Segment Start: Entries shown
Lemma sign_proofs ks e l :
  l ⊆ ks_keys ks → ∃ entries, outcome_map (sign_proof ks e) l = Ret entries ∧ entries.*1 = l ∧
    Forall (λ kv, public_verify kv.1 (as_bytes e) kv.2 = true) entries.
Proof.
  induction l as [|pk l IH]; intros Hin; [by exists []|].
  destruct IH as (entries & Hrun & Hl & Hver); [intros k Hk; apply Hin; by right|].
  destruct (sign_with_key ks pk (as_bytes e)) as (bytes & sg & Hsign & _ & Hsg & Hv); [apply Hin; by left|].
  exists ((pk, sg) :: entries). cbn [outcome_map].
  assert (sign_proof ks e pk = Ret (pk, sg)) as ->.
  { unfold sign_proof. by rewrite Hsign, unwrap_result_Ok, outcome_ret_bind; cbn; rewrite Hsg. }
  rewrite outcome_ret_bind, Hrun, outcome_ret_bind.
  cbn. rewrite Hl. split_and!; [done..|by constructor].
Qed.

Lemma collect_map_proofs l e entries :
  entries.*1 = l → Forall (λ kv, public_verify kv.1 (as_bytes e) kv.2 = true) entries →
  proofs_of l e (collect_map entries).
Proof.
  intros <- Hver. split.
  - apply set_eq. intros k. rewrite elem_of_dom, elem_of_list_to_set, list_elem_of_fmap. split.
    + intros [sg Hk%collect_map_elem_of]. by exists (k, sg).
    + intros ([k' sg] & -> & Hin). by eapply collect_map_is_Some.
  - intros k sg Hk%collect_map_elem_of. rewrite Forall_forall in Hver. by apply (Hver (k, sg)).
Qed.

Lemma proofs_n_spec room e count m :
  mock_ok (Z.to_nat count + room) m → Z.to_nat count ≤ max_proofs →
  ∃ p m', proofs_n e count m = Ret (p, m') ∧ mock_ok room m' ∧
    proofs_of (take (Z.to_nat count) (guarded (PAIRS m'))) e p ∧ size p = Z.to_nat count ∧
    Z.to_nat count ≤ length (guarded (PAIRS m')) ∧ AuthoritiesCount m' = AuthoritiesCount m.
Proof.
  intros Hok Hcount. destruct (get_pairs_spec room count m Hok) as (m' & Hrun & Hok' & Hlen & _ & Hn).
  destruct (keys_ok_take room (Z.to_nat count) _ _ (mock_keys _ _ Hok')) as (Hnd & Hin & _).
  destruct (sign_proofs (KEYSTORE m') e _ Hin) as (entries & Hsign & Hkeys & Hver).
  pose proof (collect_map_proofs _ e entries Hkeys Hver) as Hp.
  assert (size (collect_map entries) = Z.to_nat count) as Hsize.
  { rewrite <- size_dom, (proj1 Hp), size_list_to_set by done. by apply length_take_le. }
  exists (collect_map entries), m'. unfold proofs_n. rewrite Hrun, outcome_ret_bind, Hsign, outcome_ret_bind.
  rewrite decide_True by lia. by split_and!.
Qed.

End MockFacts.

Section MockDispatchFacts.
Context `{Sr25519} {KS : Type} `{!KeyStore KS} `{!KeyStoreLaws KS}.
Context {St : Type} `{StorageMapLaws H256 ProofsMap St}.
Context (overflow_checks : bool).

(** The decision on the proofs of the first [k] keys, when the first [n] are the
    authorities. *)
Definition mock_verdict (n k : Z) : option PalletError :=
  if (n <? k)%Z then Some UnrecognizedAuthority
  else if (k <? n * 2 / 3 + 1)%Z then Some NotEnoughProofs
  else None.

Lemma keys_recognized (L : list Public) (n k : nat) e (p : ProofsMap) :
  NoDup L → k ≤ length L → proofs_of (take k L) e p → size p = k →
  map_Forall (λ key _, key ∈ take n L) p ↔ k ≤ n.
Proof.
  intros Hnd Hk [Hdom _] Hsize. split.
  - intros Hall. rewrite <- Hsize, <- size_dom.
    etransitivity; [apply (subseteq_size _ (list_to_set (take n L)))|].
    + intros key [sg Hkey]%elem_of_dom. apply elem_of_list_to_set. by eapply Hall.
    + etransitivity; [apply size_list_to_set_le|]. rewrite length_take. lia.
  - intros Hle key sg Hkey. assert (key ∈ dom p) as Hd by (by apply elem_of_dom).
    rewrite Hdom, elem_of_list_to_set in Hd. apply elem_of_take in Hd as (i & Hi & Hik).
    apply elem_of_take. exists i. split; [done|lia].
Qed.

Lemma mock_admits authorities (L : list Public) (n k : nat) e p (s : pallet_state St mock_system) :
  authorities = as_slice <$> take n L → NoDup L → n ≤ length L → n ≤ max_proofs → k ≤ length L →
  proofs_of (take k L) e p → size p = k → sm_get e (streams s) = None →
  on_admits (FrameSystem0 := mock_config authorities) s e (Some p) =
  match mock_verdict (Z.of_nat n) (Z.of_nat k) with Some err => Err err | None => Ok p end.
Proof.
  intros -> Hnd Hn Hmax Hk Hp Hsize Hnew. unfold on_admits.
  rewrite decide_False by (rewrite Hnew; apply is_Some_None). cbn [config_authorities mock_config].
  rewrite (authority_publics_as_slice (take n L)), length_fmap, length_take_le by done.
  rewrite (decide_ext _ _ _ _ (keys_recognized L n k e p Hnd Hk Hp Hsize)), Hsize.
  rewrite (decide_True (P := map_Forall _ p)) by apply Hp.
  rewrite as_u16_small by (unfold max_proofs, u16_max in *; zdiv).
  unfold mock_verdict. destruct (Z.ltb_spec (Z.of_nat n) (Z.of_nat k)).
  - by rewrite decide_False by lia.
  - rewrite decide_True by lia. destruct (Z.ltb_spec (Z.of_nat k) (Z.of_nat n * 2 / 3 + 1)).
    + by rewrite decide_False by lia.
    + by rewrite decide_True by lia.
Qed.

(** In the mock runtime, with [n] authorities and on-chain proofs, a new event
    with the proofs of [proofs_n] for [k] keys is accepted exactly when
    [2n/3 + 1 <= k <= n]; with fewer the call fails with [NotEnoughProofs] and with
    more with [UnrecognizedAuthority], and then changes nothing.  This is the
    pallet's test of the target, for every number of authorities and of proofs
    up to 32 and whatever keys were made before, while the keystore can make the
    keys needed. *)
Theorem mock_validates_exactly e (m : mock KS) k (s : pallet_state St mock_system) :
  mock_ok 64 m → (0 ≤ AuthoritiesCount m ≤ 32)%Z → (0 ≤ k ≤ 32)%Z → sm_get e (streams s) = None →
  ∃ p m1 m2, proofs_n e k m = Ret (p, m1) ∧ mock_ok 0 m2 ∧ size p = Z.to_nat k ∧
    mock_validate_event overflow_checks e (Some p) m1 s =
    Ret match mock_verdict (AuthoritiesCount m) k with
        | Some err => (Err err, (m2, s))
        | None => (Ok tt, (m2, mkPallet (sm_insert e p (streams s))
                    (mkMockSystem (mock_number (system s)) (mock_events (system s) ++ [e]))))
        end.
Proof.
  intros Hok Hn Hk Hnew.
  destruct (proofs_n_spec 32 e k m) as (p & m1 & Hp & Hok1 & Hof & Hsize & Hlen1 & Hcount);
    [eapply mock_ok_room; [|exact Hok]; lia|unfold max_proofs; lia|].
  pose proof (mock_authorities_spec 0 m1) as Ha. rewrite Hcount in Ha.
  specialize (Ha (mock_ok_room 32 (Z.to_nat (AuthoritiesCount m) + 0) m1 ltac:(lia) Hok1)).
  rewrite decide_True in Ha by (unfold max_proofs; lia).
  destruct Ha as (m2 & Ha & Hok2 & Hlen2 & [new Hpre]).
  exists p, m1, m2. split_and!; [done..|]. unfold mock_validate_event. rewrite Ha, outcome_ret_bind.
  assert (take (Z.to_nat k) (guarded (PAIRS m2)) = take (Z.to_nat k) (guarded (PAIRS m1))) as Htake
    by (by rewrite Hpre, take_app_le).
  rewrite on_validate_event_spec.
  - rewrite (mock_admits _ (guarded (PAIRS m2)) (Z.to_nat (AuthoritiesCount m)) (Z.to_nat k) e p s);
      try done; [|apply Hok2|unfold max_proofs; lia|rewrite Hpre, length_app; lia|by rewrite Htake].
    rewrite !Z2Nat.id by lia. by destruct (mock_verdict (AuthoritiesCount m) k).
  - unfold on_sys_wf. cbn. apply Forall_fmap, Forall_forall. intros pk _.
    destruct (as_slice_key pk) as (h & Hh & _). cbn. by rewrite Hh, as_bytes_length.
  - intros p' [= <-]. rewrite Hsize. unfold u16_max. lia.
Qed.

(** More than 32 authorities do not fit the bound: every call panics. *)
Lemma mock_too_many_authorities e p (m : mock KS) (s : pallet_state St mock_system) :
  mock_ok (Z.to_nat (AuthoritiesCount m)) m → (32 < AuthoritiesCount m)%Z →
  mock_validate_event overflow_checks e p m s = Panic.
Proof.
  intros Hok Hn. pose proof (mock_authorities_spec 0 m) as Ha. rewrite Nat.add_0_r in Ha. specialize (Ha Hok).
  rewrite decide_False in Ha by (unfold max_proofs; lia). unfold mock_validate_event. by rewrite Ha.
Qed.

End MockDispatchFacts.

(** ** The measured block against the dispatchable *)

Section OnBenchmarkRun.
Context `{Sr25519} {KS St Sys : Type} `{!KeyStore KS} `{!KeyStoreLaws KS} `{!FrameSystem Sys}.
Context `{!StorageMap H256 bench_proofs St} `{!StorageMapLaws H256 bench_proofs St}.
Context (overflow_checks : bool) (usize_max : Z).

Definition bench_proof_ok (e : H256) (k : Public) (sig : list byte) : Prop :=
  ∃ sg, signature_from_slice sig = Some sg ∧ public_verify k (as_bytes e) sg = true.

Lemma bench_sign_spec n e (proofs : bench_proofs) (ks : KS) :
  dom proofs ⊆ (list_to_set (ks_keys ks) : gset Public) → size proofs + n ≤ max_proofs → ks_room n ks →
  map_Forall (bench_proof_ok e) proofs →
  ∃ proofs' ks', bench_sign n e proofs ks = Ret (proofs', ks') ∧ size proofs' = size proofs + n ∧
    map_Forall (bench_proof_ok e) proofs'.
Proof.
  revert proofs ks. induction n as [|n IH]; intros proofs ks Hdom Hsize Hroom Hok.
  { exists proofs, ks. split_and!; [done|lia|done]. }
  unfold ks_room in Hroom. destruct (generate_new_key ks) as (pk & ks1 & Hgen & Hnew & Hperm); [lia|].
  destruct (sign_with_key ks1 pk (as_bytes e)) as (bytes & sg & Hsign & Hlen & Hsg & Hv);
    [rewrite Hperm; by left|].
  assert (proofs !! pk = None) as Hpk.
  { apply not_elem_of_dom. intros Hin%Hdom%elem_of_list_to_set. done. }
  destruct (IH (<[pk := bytes]> proofs) ks1) as (proofs' & ks' & Hrun & Hsize' & Hok').
  - rewrite dom_insert. intros k [->%elem_of_singleton|Hk%Hdom]%elem_of_union; apply elem_of_list_to_set.
    + rewrite Hperm. by left.
    + rewrite Hperm. right. by apply elem_of_list_to_set in Hk.
  - rewrite map_size_insert_None by done. lia.
  - unfold ks_room. rewrite Hperm. cbn. lia.
  - apply map_Forall_insert_2; [by exists sg|done].
  - exists proofs', ks'. split_and!; [|rewrite Hsize', map_size_insert_None by done; lia|done].
    rewrite <- Hrun. cbn [bench_sign]. rewrite Hgen. cbn [unwrap_result]. rewrite outcome_ret_bind, Hsign.
    cbn [unwrap_result]. rewrite outcome_ret_bind. cbn [unwrap_option]. rewrite outcome_ret_bind.
    unfold try_bounded_vec. rewrite decide_True by lia. cbn [unwrap_option].
    rewrite outcome_ret_bind. unfold try_insert. rewrite decide_True by (left; lia).
    cbn [unwrap_option]. by rewrite outcome_ret_bind.
Qed.

Lemma bench_count_spec e l c :
  Forall (λ kv, bench_proof_ok e kv.1 kv.2) l → (0 ≤ c)%Z → (c + Z.of_nat (length l) ≤ u16_max)%Z →
  bench_count overflow_checks e l c = Ret (Ok (c + Z.of_nat (length l))%Z).
Proof.
  intros Hl. revert c. induction Hl as [|[k sig] l (sg & Hsg & Hv) _ IH]; intros c Hc Hmax; cbn [bench_count].
  { cbn. by rewrite Z.add_0_r. }
  cbn in Hsg, Hv. rewrite Hsg, Hv. unfold incr_u16. cbn [length] in Hmax.
  rewrite (proj2 (Z.eqb_neq c u16_max)) by lia. rewrite outcome_ret_bind, IH by lia. do 2 f_equal. cbn. lia.
Qed.

(** The signatures of the benchmark's proofs, as the pallet takes them. *)
Definition as_signatures (proofs : bench_proofs) : ProofsMap := omap signature_from_slice proofs.

Lemma as_signatures_dom e proofs :
  map_Forall (bench_proof_ok e) proofs → dom (as_signatures proofs) = dom proofs.
Proof.
  intros Hok. apply set_eq. intros k. rewrite !elem_of_dom. unfold as_signatures. rewrite lookup_omap.
  destruct (proofs !! k) as [sig|] eqn:Hk; cbn; [|done]. destruct (Hok k sig Hk) as (sg & -> & _). naive_solver.
Qed.

Lemma own_keys_contained (proofs : bench_proofs) :
  forallb (λ key, bool_decide (is_Some (proofs !! key))) (map_to_list proofs).*1 = true.
Proof.
  apply forallb_forall. intros k Hk%list_elem_of_In. apply bool_decide_eq_true_2.
  apply list_elem_of_fmap in Hk as ([k' sig] & -> & Hin). apply elem_of_map_to_list in Hin. by eexists.
Qed.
Segment End: Entries shown
◆ Problem to solve: From the data above, output exactly the lines between the one containing "(mkMockSystem (mock_number (system" and the one containing "destruct Ha as", counting both of them.

◆ Exercise solution:
                    (mkMockSystem (mock_number (system s)) (mock_events (system s) ++ [e]))))
        end.
Proof.
  intros Hok Hn Hk Hnew.
  destruct (proofs_n_spec 32 e k m) as (p & m1 & Hp & Hok1 & Hof & Hsize & Hlen1 & Hcount);
    [eapply mock_ok_room; [|exact Hok]; lia|unfold max_proofs; lia|].
  pose proof (mock_authorities_spec 0 m1) as Ha. rewrite Hcount in Ha.
  specialize (Ha (mock_ok_room 32 (Z.to_nat (AuthoritiesCount m) + 0) m1 ltac:(lia) Hok1)).
  rewrite decide_True in Ha by (unfold max_proofs; lia).
  destruct Ha as (m2 & Ha & Hok2 & Hlen2 & [new Hpre]).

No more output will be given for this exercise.